Thanks to Belanger, Edmonton’s exuberant city architect, Teeple’s architecture firm collaborated with local firm Architecture Tkalcic Bengert (ATB) to design the recreation centre. Opened in 2014, the result, as Teeple said, could be described as “wicked.” Containing a library, gymnasium, hockey rinks, pools, soccer pitches and a child’s paradise of a play room, Clareview sits in a meadow between the neighbourhood’s drab, car-based row housing. Its Star Wars-esque geometric futurism is focused on pedestrians, and challenges everything surrounding the centre to catch up.
As we get out of the car, Teeple continues, beaming like a kid showing off a new bike. “So you are on the big idea,” he says, alluding to the 347,000-square-foot structure’s length. “And the big idea was to connect the community” – he points eastward – “to that LRT over there. It’s like a … little walk that allows the community to connect better to the LRT and …” – he spots a pedestrian walking – “… there’s someone doing it. Yeah!”
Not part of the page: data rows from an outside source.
Lemma frames_defer {A : Type} (d : M unit) (body : M A) :
  frames proj d -> frames proj body -> frames proj (defer_ d body).
Proof.
  intros Hd Hb w. unfold defer_.
  specialize (Hb w). destruct (body w) as [[a|v] w1]; simpl in *;
    specialize (Hd w1); destruct (d w1) as [[u|v'] w2]; simpl in *;
    congruence.
Qed.

Lemma frames_derefServer (s : ServerPtr) : frames proj (derefServer s).
Proof.
  intro w. unfold derefServer. destruct (nth_error (servers w) s); reflexivity.
Qed.

Lemma frames_derefHttp (p : HttpPtr) : frames proj (derefHttp p).
Proof.
  intro w. unfold derefHttp.
  destruct (nth_error (httpServers w) p); reflexivity.
Qed.

Lemma frames_Config (udr : Udr) : frames proj (Config udr).
Proof. intro w; reflexivity. Qed.

Lemma frames_getTrace : frames proj getTrace.
Proof. intro w; reflexivity. Qed.


End FrameRules.

Lemma frames_emit {X : Type} (proj : World -> X) (e : Event) :
  trace_blind proj -> frames proj (emit e).
Proof. intros H w. apply H. Qed.

Lemma frames_writeHttp {X : Type} (proj : World -> X) (p : HttpPtr)
      (f : http_Server -> http_Server) :
  http_blind proj -> frames proj (writeHttp p f).
Proof.
  intros H w. unfold writeHttp, bind, derefHttp.
  destruct (nth_error (httpServers w) p); simpl; [apply H | reflexivity].
Qed.

Lemma frames_wg_Add {X : Type} (proj : World -> X) (wg : WaitGroupPtr)
      (delta : Z) :
  wg_blind proj -> frames proj (wg_Add wg delta).
Proof.
  intros H w. unfold wg_Add.
  destruct (nth_error (waitGroups w) wg) as [n|]; [|reflexivity].
  destruct (n + delta <? 0); simpl; [reflexivity | apply H].
Qed.

Lemma frames_go {X : Type} (proj : World -> X) (t : Task) :
  go_blind proj -> frames proj (go t).
Proof. intros H w. apply H. Qed.

Create HintDb frame.
#[local] Hint Resolve frames_ret frames_panic frames_derefServer
  frames_derefHttp frames_Config frames_getTrace frames_emit frames_writeHttp
  frames_wg_Add frames_go : frame.
#[local] Hint Extern 1 (trace_blind _) => (intros ? ?; reflexivity) : frame.
#[local] Hint Extern 1 (http_blind _) => (intros ? ?; reflexivity) : frame.
#[local] Hint Extern 1 (wg_blind _) => (intros ? ?; reflexivity) : frame.
#[local] Hint Extern 1 (go_blind _) => (intros ? ?; reflexivity) : frame.

(** Walks through a computation built from [bind], [defer_] and case
    distinctions, leaving the primitives to the hint database. *)
Ltac frame_step :=
  match goal with
  | |- frames _ (bind _ _) => apply frames_bind; [ | intro ]
  | |- frames _ (defer_ _ _) => apply frames_defer
  | |- frames _ (match ?x with _ => _ end) => destruct x
  | |- frames _ _ => solve [ auto with frame ]
  end.

Ltac frame := repeat frame_step.

Section Frames.

Variable E : Env.
Context {X : Type} (proj : World -> X).
Hypothesis Htrace : trace_blind proj.
Hypothesis Hhttp : http_blind proj.

Lemma frames_ListenAndServe (p : HttpPtr) :
  frames proj (ListenAndServe E p).
Proof. unfold ListenAndServe. frame. Qed.

Lemma frames_ListenAndServeTLS (p : HttpPtr) (c k : string) :
  frames proj (ListenAndServeTLS E p c k).
Proof. unfold ListenAndServeTLS. frame. Qed.

Lemma frames_http_Shutdown (p : HttpPtr) (ctx : context_Context) :
  frames proj (http_Shutdown E p ctx).
Proof. unfold http_Shutdown. frame. Qed.

Lemma frames_unsecureServe (s : ServerPtr) : frames proj (unsecureServe E s).
Proof. unfold unsecureServe. frame. apply frames_ListenAndServe. Qed.

Lemma frames_secureServe (s : ServerPtr) : frames proj (secureServe E s).
Proof.
  unfold secureServe. frame; cbv zeta; frame;
    apply frames_ListenAndServeTLS.
Qed.

Lemma frames_serve (s : ServerPtr) : frames proj (serve E s).
Proof.
  unfold serve. frame; cbv zeta; frame;
    first [apply frames_unsecureServe | apply frames_secureServe].
Qed.

Lemma frames_Shutdown (s : ServerPtr) : frames proj (Shutdown E s).
Proof.
  unfold Shutdown, shutdownHttpServer, cancel, log_Errorf. frame;
    cbv zeta; frame; apply frames_http_Shutdown.
Qed.

Lemma frames_Processor (s : ServerPtr) : frames proj (Processor s).
Proof. unfold Processor. frame. Qed.

Lemma frames_Run (s : ServerPtr) (wg : WaitGroupPtr) :
  wg_blind proj -> go_blind proj -> frames proj (Run s wg).
Proof. intros Hw Hg. unfold Run, log_Info. frame. Qed.

Lemma frames_runTask (t : Task) : wg_blind proj -> frames proj (runTask E t).
Proof.
  intros Hw. destruct t as [s wg].
  unfold runTask, wg_Done, log_Panicf. frame. apply frames_serve.
Qed.

End Frames.

(** ** Stepping through the primitives *)

Lemma wg_Add_ok (wg : WaitGroupPtr) (delta n : Z) (w : World) :
  nth_error (waitGroups w) wg = Some n -> 0 <= n + delta ->
  wg_Add wg delta w =
  (Ret tt, with_waitGroups w (store_set (waitGroups w) wg (n + delta))).
Proof.
  intros Hn Hpos. unfold wg_Add. rewrite Hn.
  destruct (Z.ltb_spec (n + delta) 0) as [Hneg|_]; [lia | reflexivity].
Qed.

Lemma derefServer_ok (s : ServerPtr) (sv : Server) (w : World) :
  nth_error (servers w) s = Some sv -> derefServer s w = (Ret sv, w).
Proof. intro H. unfold derefServer. rewrite H. reflexivity. Qed.

Lemma derefHttp_ok (p : HttpPtr) (srv : http_Server) (w : World) :
  nth_error (httpServers w) p = Some srv -> derefHttp p w = (Ret srv, w).
Proof. intro H. unfold derefHttp. rewrite H. reflexivity. Qed.

Lemma not_closed_error (err : go_error) :
  err <> Some ErrServerClosed -> is_ErrServerClosed err = false.
Proof.
  destruct err as [[| |msg]|]; simpl; intro H; try reflexivity.
  exfalso; apply H; reflexivity.
Qed.

(** A deferred [wg.Done()] gives one unit back when the function ends,
    by return or by panic. *)
Lemma deferred_Done_releases {A : Type} (wg : WaitGroupPtr) (body : M A)
      (w : World) (m : Z) :
  frames waitGroups body ->
  nth_error (waitGroups w) wg = Some m -> 0 < m ->
  nth_error (waitGroups (snd (defer_ (wg_Done wg) body w))) wg = Some (m - 1).
Proof.
  intros F Hm Hpos. unfold defer_. specialize (F w).
  destruct (body w) as [[a|v] w1]; simpl in F; unfold wg_Done;
    (erewrite wg_Add_ok; [ | rewrite F; exact Hm | lia ]);
    simpl; rewrite F; replace (m - 1) with (m + -1) by lia;
    eapply store_set_same; exact Hm.
Qed.

(** ** The accept-loop task *)

(** A deferred [wg.Done()] does not change how the function ends. *)
Lemma deferred_Done_outcome {A : Type} (wg : WaitGroupPtr) (body : M A)
      (w w1 : World) (o : Outcome A) (n : Z) :
  body w = (o, w1) ->
  nth_error (waitGroups w1) wg = Some n -> 0 < n ->
  defer_ (wg_Done wg) body w
  = (o, with_waitGroups w1 (store_set (waitGroups w1) wg (n + -1))).
Proof.
  intros Hbody Hn Hpos. unfold defer_, wg_Done. rewrite Hbody.
  rewrite (wg_Add_ok wg (-1) n w1 Hn) by lia.
  destruct o; reflexivity.
Qed.

(** C3: whatever error the accept loop returns, the task panics (after
    logging at panic level) when the error is not http.ErrServerClosed, and
    returns without logging anything when it is. *)
Theorem accept_loop_error_escalation
        (E : Env) (s : ServerPtr) (wg : WaitGroupPtr) (w w1 : World)
        (err : go_error) (n : Z) :
  serve E s w = (Ret err, w1) ->
  nth_error (waitGroups w) wg = Some n -> 0 < n ->
  let msg := ("HTTP server setup failed: " ++ fmt_v err)%string in
  (err <> Some ErrServerClosed ->
   exists w2,
     runTask E (AcceptLoopTask s wg) w = (Panic (PanicLogEntry msg), w2)
     /\ trace w2 = trace w1 ++ [EvLog SBILog PanicLevel msg])
  /\ (err = Some ErrServerClosed ->
      exists w2,
        runTask E (AcceptLoopTask s wg) w = (Ret tt, w2)
        /\ trace w2 = trace w1).
Proof.
  intros Hserve Hwg Hn msg.
  assert (Hwg1 : nth_error (waitGroups w1) wg = Some n).
  { pose proof (frames_serve E waitGroups (fun _ _ => eq_refl) s w) as F.
    rewrite Hserve in F. simpl in F. rewrite F. exact Hwg. }
  split; intro Herr.
  - eexists. split.
    + unfold runTask. eapply deferred_Done_outcome; [ | | exact Hn ].
      * unfold bind. rewrite Hserve, (not_closed_error err Herr).
        reflexivity.
      * exact Hwg1.
    + reflexivity.
  - subst err. eexists. split.
    + unfold runTask. eapply deferred_Done_outcome; [ | exact Hwg1 | exact Hn ].
      unfold bind. rewrite Hserve. reflexivity.
    + reflexivity.
Qed.

(** C8: Run logs, adds one unit to the wait group and only then hands the
    accept-loop task to the scheduler, and returns without having run any of
    the task: when the unit cannot be registered Run panics and no task has
    been started.  The task that was started is the accept loop: it runs
    serve, escalates what serve returned, and whenever it runs and however
    it ends gives the unit back once. *)
Theorem Run_registers_one_unit_and_returns
        (E : Env) (s : ServerPtr) (wg : WaitGroupPtr) (w : World) (n : Z) :
  nth_error (waitGroups w) wg = Some n -> 0 <= n ->
  exists w1,
    Run s wg w = (Ret tt, w1)
    /\ nth_error (waitGroups w1) wg = Some (n + 1)
    /\ goroutines w1 = goroutines w ++ [AcceptLoopTask s wg]
    /\ trace w1 = trace w ++ [EvLog SBILog InfoLevel "Starting server..."]
    /\ (forall (w2 : World) (m : Z),
          nth_error (waitGroups w2) wg = Some m -> 0 < m ->
          let w3 := snd (runTask E (AcceptLoopTask s wg) w2) in
          nth_error (waitGroups w3) wg = Some (m - 1)
          /\ goroutines w3 = goroutines w2)
    /\ (forall w0 : World,
          fst (Run s wg w0) <> Ret tt ->
          goroutines (snd (Run s wg w0)) = goroutines w0
          /\ waitGroups (snd (Run s wg w0)) = waitGroups w0)
    /\ (forall (w2 w3 : World) (o : Outcome go_error),
          serve E s w2 = (o, w3) ->
          httpServers (snd (runTask E (AcceptLoopTask s wg) w2)) = httpServers w3
          /\ trace (snd (runTask E (AcceptLoopTask s wg) w2)) =
             trace w3 ++
               match o with
               | Ret err =>
                   if is_ErrServerClosed err then []
                   else [EvLog SBILog PanicLevel
                           ("HTTP server setup failed: " ++ fmt_v err)%string]
               | Panic _ => []
               end).
Proof.
  intros Hwg Hn. eexists. split.
  { unfold Run, log_Info, emit, bind, go.
    erewrite wg_Add_ok; [ reflexivity | exact Hwg | lia ]. }
  cbn [waitGroups goroutines trace with_trace with_waitGroups with_goroutines].
  split; [ eapply store_set_same; exact Hwg | ].
  split; [ reflexivity | ]. split; [ reflexivity | ].
  split; [ | split ].
  - intros w2 m Hm Hpos. split.
    + unfold runTask.
      apply deferred_Done_releases; [ | exact Hm | exact Hpos ].
      unfold log_Panicf. frame. apply frames_serve; intros ? ?; reflexivity.
    + exact (frames_runTask E goroutines (fun _ _ => eq_refl)
               (AcceptLoopTask s wg) (fun _ _ => eq_refl) w2).
  - intros w0. unfold Run, log_Info, emit, bind, go, wg_Add.
    cbn [waitGroups with_trace].
    destruct (nth_error (waitGroups w0) wg) as [c|]; cbn;
      [ | intros _; split; reflexivity ].
    destruct (c + 1 <? 0); cbn; intro Hfail;
      [ split; reflexivity | exfalso; apply Hfail; reflexivity ].
  - intros w2 w3 o Hserve. unfold runTask, defer_, bind. rewrite Hserve.
    unfold wg_Done, wg_Add.
    destruct o as [err|v].
    + destruct (is_ErrServerClosed err); cbn;
        destruct (nth_error (waitGroups w3) wg) as [c|]; cbn;
        try destruct (c + -1 <? 0); cbn;
        rewrite ?app_nil_r; split; reflexivity.
    + cbn. destruct (nth_error (waitGroups w3) wg) as [c|]; cbn;
        try destruct (c + -1 <? 0); cbn;
        rewrite ?app_nil_r; split; reflexivity.
Qed.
At Belanger’s offer, I had joined Teeple in the natty Volvo to drive to Clareview and discover how collaboration between architecture firms works in Edmonton. But, as we drove, Teeple explained the biggest gift an outside architect can provide Edmonton is “fresh eyes on the city,” and it became clear that pretty buildings may catch our eyes, but the thinking behind them is what’s really changing the city. Aside from outside firms collaborating to construct unique buildings – 1974’s Northlands Coliseum, for example – Edmonton was like most other mid-sized Canadian cities: Local architects designing local buildings, says Shafraaz Kaba, a partner at Manasc Isaac. That started shifting in 2010 with the Art Gallery of Alberta, a collaboration between Los Angeles’s Randall Stout Architects and Edmonton’s HIP Architects, and then exploded when Belanger replaced the former invitation-only cost-focused bid process for new municipal buildings with an open, transparent, concept-focused hiring process.